Central bankers are, after all, part of the exclusive Basel club. (Reuters) Central bankers are, after all, part of the exclusive Basel club. (Reuters)

By- Alok Sheel

India’s central bank needs to move beyond flexible inflation targeting

As the country debates what its monetary policy framework should be, it is perhaps a good time to assess the stance, determinants and outcomes of the extant framework over the last decade through the prism of a framework used by central banks the world over, the Taylor Rule. John B. Taylor has argued that his eponymous rule is, mutatis mutandis, relevant for developing country central banks.
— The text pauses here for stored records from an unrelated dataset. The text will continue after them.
(** The hooks of a [predict] run, as the engine orders them. *)
Lemma sorted_predict_hooks (as_dict : bool) (req : GenerationRequest) :
  sorted ([CudaCallback; SetInputsCallback as_dict; GatherInputsCallback]
            ++ [GeneratorCallback req] ++ [GatherPredsCallback])%list
  = [GatherInputsCallback; SetInputsCallback as_dict; CudaCallback;
     GeneratorCallback req; GatherPredsCallback].
Proof. reflexivity. Qed.


(** ** Which computations leave which events *)

Lemma silent_ret {A} (P : Event -> bool) (a : A) : silent P (ret a).
Proof. done. Qed.

Lemma silent_raise {A} (P : Event -> bool) e : silent P (@raise A e).
Proof. done. Qed.

Lemma silent_lift {A} (P : Event -> bool) (o : Outcome A) : silent P (lift o).
Proof. done. Qed.

Lemma silent_get (P : Event -> bool) : silent P get.
Proof. done. Qed.

Lemma silent_bind {A B} (P : Event -> bool) (c : M A) (k : A -> M B) :
  silent P c -> (forall a, silent P (k a)) -> silent P (bind c k).
Proof.
  intros Hc Hk w. unfold bind. specialize (Hc w).
  destruct (c w) as [[a|e] w']; cbn in *; [|done].
  by rewrite Hk.
Qed.

Lemma silent_modify (P : Event -> bool) (f : World -> World) :
  (forall w, filter P (trace (f w)) = filter P (trace w)) -> silent P (modify f).
Proof. intros Hf w. apply Hf. Qed.

Lemma silent_record (P : Event -> bool) (e : Event) : P e = false -> silent P (modify (record e)).
Proof.
  intros He w. unfold modify, record. cbn [snd trace].
  rewrite filter_cons. destruct (decide (P e)) as [Hp|]; [|done].
  rewrite He in Hp. done.
Qed.

Lemma silent_with_cancel_batch (P : Event -> bool) (c : M unit) :
  silent P c -> silent P (with_cancel_batch c).
Proof.
  intros Hc w. unfold with_cancel_batch. specialize (Hc w).
  destruct (c w) as [[[]|[]] w']; done.
Qed.

Ltac silent_step :=
  cbv beta zeta;
  lazymatch goal with
  | |- silent _ (ret _) => apply silent_ret
  | |- silent _ (raise _) => apply silent_raise
  | |- silent _ (lift _) => apply silent_lift
  | |- silent _ get => apply silent_get
  | |- silent _ (modify (record _)) => apply silent_record; solve [reflexivity | auto]
  | |- silent _ (modify _) => apply silent_modify; reflexivity
  | |- silent _ (with_cancel_batch _) => apply silent_with_cancel_batch
  | |- silent _ (bind _ _) => apply silent_bind; [|intros ?]
  end.

Ltac silent_auto := repeat silent_step.

Lemma silent_GatherInputsCallback_before_batch (P : Event -> bool) :
  silent P GatherInputsCallback_before_batch.
Proof.
  unfold GatherInputsCallback_before_batch. silent_auto.
  destruct (_ <? _)%nat; silent_auto.
Qed.

Lemma silent_SetInputsCallback_before_batch (P : Event -> bool) as_dict :
  silent P (SetInputsCallback_before_batch as_dict).
Proof.
  unfold SetInputsCallback_before_batch. silent_auto.
  destruct (learn_inputs _); [destruct (negb _)|]; silent_auto.
Qed.

Lemma silent_GeneratorCallback_before_batch (P : Event -> bool) req :
  (forall m i a r, P (EvGenerate m i a r) = false) ->
  silent P (GeneratorCallback_before_batch req).
Proof.
  intros HP. unfold GeneratorCallback_before_batch. silent_auto.
  destruct (learn_model _); silent_auto; apply silent_record, HP.
Qed.

Lemma silent_before_batch (P : Event -> bool) cb :
  (forall m i a r, P (EvGenerate m i a r) = false) ->
  silent P (before_batch cb).
Proof.
  intros HP. destruct cb; cbn [before_batch];
    auto using silent_GatherInputsCallback_before_batch,
      silent_SetInputsCallback_before_batch, silent_GeneratorCallback_before_batch,
      silent_ret.
Qed.

Lemma silent_run_hooks (P : Event -> bool) (hook : Callback -> M unit) (cbs : list Callback) :
  (forall cb, silent P (hook cb)) -> silent P (run_hooks hook cbs).
Proof. intros Hh. induction cbs as [|cb cbs IH]; cbn; silent_auto; auto. Qed.

(** ** The generation hook *)

Lemma GeneratorCallback_before_batch_raises (req : GenerationRequest) (w : World) :
  exists e, (GeneratorCallback_before_batch req w).1 = Raise e.
Proof.
  unfold GeneratorCallback_before_batch, bind, get, lift, modify, raise. cbn.
  destruct (learn_model w); cbn; eauto;
    destruct (xb_item (learn_xb w) "input_ids"); cbn; eauto;
    destruct (xb_item (learn_xb w) "attention_mask"); cbn; eauto;
    destruct (generate _ _ _ _); cbn; eauto.
Qed.

Lemma run_hooks_before_batch_raises (req : GenerationRequest) (cbs : list Callback)
    (w : World) :
  GeneratorCallback req ∈ cbs -> exists e, (run_hooks before_batch cbs w).1 = Raise e.
Proof.
  revert w. induction cbs as [|cb cbs IH]; intros w Hin.
  - by apply not_elem_of_nil in Hin.
  - cbn [run_hooks]. unfold bind.
    destruct (before_batch cb w) as [[[]|e] w'] eqn:Hcb; cbn; [|eauto].
    apply elem_of_cons in Hin as [<-|Hin]; [|by apply IH].
    destruct (GeneratorCallback_before_batch_raises req w) as [e He].
    cbn [before_batch] in Hcb. rewrite Hcb in He. done.
Qed.

(** C2: [GeneratorCallback.before_batch] never returns: it ends in a raise;
    when the generation call returns [pred], the hook has stored [pred] as
    the learner's prediction and raises [CancelBatchException]; and a batch
    run with the hook registered records no default computation, whatever
    the other hooks are. *)
Theorem GeneratorCallback_aborts_batch (req : GenerationRequest)
    (cbs : list Callback) (b : list Tensor) (w : World)
    (Hin : GeneratorCallback req ∈ cbs) :
  (exists e, (GeneratorCallback_before_batch req w).1 = Raise e)
  /\ (forall input_ids attention_mask pred,
        learn_model w <> _NoopModel ->
        xb_item (learn_xb w) "input_ids" = Return input_ids ->
        xb_item (learn_xb w) "attention_mask" = Return attention_mask ->
        generate (learn_model w) input_ids attention_mask req = Return pred ->
        GeneratorCallback_before_batch req w
          = (Raise CancelBatchException,
             set_pred pred
               (record (EvGenerate (learn_model w) input_ids attention_mask req) w)))
  /\ filter is_forward (trace (Learner_one_batch cbs b w).2)
       = filter is_forward (trace w).
Proof.
  split; [apply GeneratorCallback_before_batch_raises|]. split.
  - intros input_ids attention_mask pred Hm Hi Ha Hg.
    unfold GeneratorCallback_before_batch, bind, get, lift, modify, raise. cbn.
    destruct (learn_model w) eqn:Hmodel; [done|..];
      rewrite Hi, Ha; cbn; rewrite Hg; reflexivity.
  - unfold Learner_one_batch, bind, get, modify. cbn.
    set (w1 := set_xb _ w).
    change (filter is_forward (trace w)) with (filter is_forward (trace w1)).
    unfold with_cancel_batch, bind.
    assert (GeneratorCallback req ∈ sorted cbs) as Hin'
      by (by rewrite sorted_perm).
    destruct (run_hooks_before_batch_raises req (sorted cbs) w1 Hin') as [e He].
    pose proof (silent_run_hooks is_forward before_batch (sorted cbs)
                  (fun cb => silent_before_batch is_forward cb
                               (fun _ _ _ _ => eq_refl)) w1) as Hs.
    destruct (run_hooks before_batch (sorted cbs) w1) as [[[]|e'] w2];
      cbn in He; [done|].
    cbn in Hs. destruct e'; exact Hs.
Qed.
While there are a number of variations of the Taylor Rule, including those by Taylor himself, a commonly used formula is as follows: policy rate = last quarter inflation plus 0.5 (last quarter GDP minus potential GDP) plus 0.5 (last quarter inflation minus inflation target).

Two things are immediately apparent. First, monetary policy has been consistently very loose since 2003, both in periods of low and high growth. Second, since asset inflation seems to move in tandem with economic growth, this reflects optimism driven by sentiments surrounding growth prospects, rather than asset bubbles driven by loose monetary policy as in the US.

One can think of five possible reasons why monetary policy has been so loose over the past decade. First, the central bank may have been targeting alternative metrics of inflation, such as wholesale price or core inflation. Wholesale prices are not used by other central banks for the conduct of monetary policy. Core inflation is, but it is inappropriate for emerging markets because of its smaller weight in the consumption basket. Be that as it may, use of alternative metrics may qualify the extent to which monetary policy was loose but is unlikely to change the overall stance.

Second, the RBI may have followed the precedent set by advanced country central banks in easing aggressively in response to downturns without commensurate tightening in the upturn. Central bankers are, after all, part of the exclusive Basel club. The consequence was asset inflation in advanced economies and persistently high CPI in India. Third, the RBI may have given preference to growth over inflation, perhaps prodded by the treasury, either directly or indirectly through fiscal dominance. Since fiscal policy was lax, there was little that the central bank could have done but accommodate it to prevent even greater distortions.

Fourth, since the source of inflationary pressures in India was on the non-core side, which is less amenable to monetary policy action, periodic modest rate-hikes have been unable to tame inflation, making monetary policy look unusually loose in retrospect. As Paul Volcker showed in the US, monetary policy has to be used as a sledgehammer if it is to tame inflationary pressures emanating from the non-core side. The fifth explanation is that Indian monetary policy got trapped in the classic “impossible trinity” by trying to simultaneously target the domestic growth-inflation cycle and the external financial-capital flow cycle. Thus, in the period 2003 Q3 to 2008 Q3, monetary policy was too loose with respect to the domestic growth cycle because the central bank was constrained in its response to huge capital inflows and the appreciating rupee.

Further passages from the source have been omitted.